横浜中華街では、旧暦と新暦の二つの暦が流れています。
中華街に住む華人の祭事は旧暦にもとづいて行われます。
2023年の旧暦での端午(5月5日)は、6月22日でした。
この頃になると、中華街の店では粽が店に並びます。
粽も中国の地方によって中身の種類が異なるようです。

今年、いただいたのは広東料理『中華菜館 同發』の肉粽(写真)。
笹の葉に包まれたもち米に、豚バラ肉、塩卵、小豆が入っています。
一つが大きいので、これだけでお腹がいっぱいになりそうです。
蒸し器で蒸してからいただきます。

案内書きに粽の起源について書かれていましたので、ご紹介します。

中国、戦国時代の屈原という詩人・政治家は、同僚の陰謀により国を追放されてしまい、失望した彼は川に身を投げてしまいます。民衆は米を笹の葉に包んで川に投げ屈原の成仏を祈りました。
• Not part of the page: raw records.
(* ===== verification/PastaFq.v ===== *)
(** * The base field of Vesta (base/curves/pasta/impl/fiat_fq.gen.go)

    The word-by-word Montgomery arithmetic of the field, translated statement
    by statement, and the proof that each operation computes on the numbers it
    represents.  The long functions are cut into their rows, which the
    function runs in order. *)

From Stdlib Require Import ZArith Lia.
From S2P Require Import Prelude Fiat.
Local Open Scope Z_scope.
Local Open Scope word_scope.

Module PastaFq.
Definition modulus : Z := 0x40000000000000000000000000000000224698fc0994a8dd8c46eb2100000001.

Definition fiatFqCmovznzU64 (arg1 arg2 arg3 : Z) : Z :=
  let x1 := mul64 arg1 0xffffffffffffffff in
  let x2 := Z.lor (Z.land x1 arg3) (Z.land (not64 x1) arg2) in
  x2.

(** The square of the Montgomery radix modulo the prime. *)
Definition R2 : Z := 0x96d41af7ccfdaa97fae231004ccf59067bb433d891a16e3fc9678ff0000000f.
これが肉粽(ちまき)の起源です。以来、命日の旧暦5月5日が、病気や災厄を除ける行事、端午の節句になったと言われています。

中華菜館 同發   肉粽の案内書より

粽の起源にはもう一つ説があるそうです。
時代をさらに遡って、春秋時代の呉越のある部族は、龍を自分たちの守り神としてお祀りしていて、龍にお供え物をささげるときに、笹や蓮の葉にくるんで川に落としていた、というものです。

(岡田 耕)

*参考文献
「横浜商科大学中華街まちなかキャンパス 横浜中華街の世界【増補版】」学校法人横浜商科大学 2012年
 中華菜館 同發HP
  

写真/岡田 耕
   (「同發」の肉粽)

ありがとうございました。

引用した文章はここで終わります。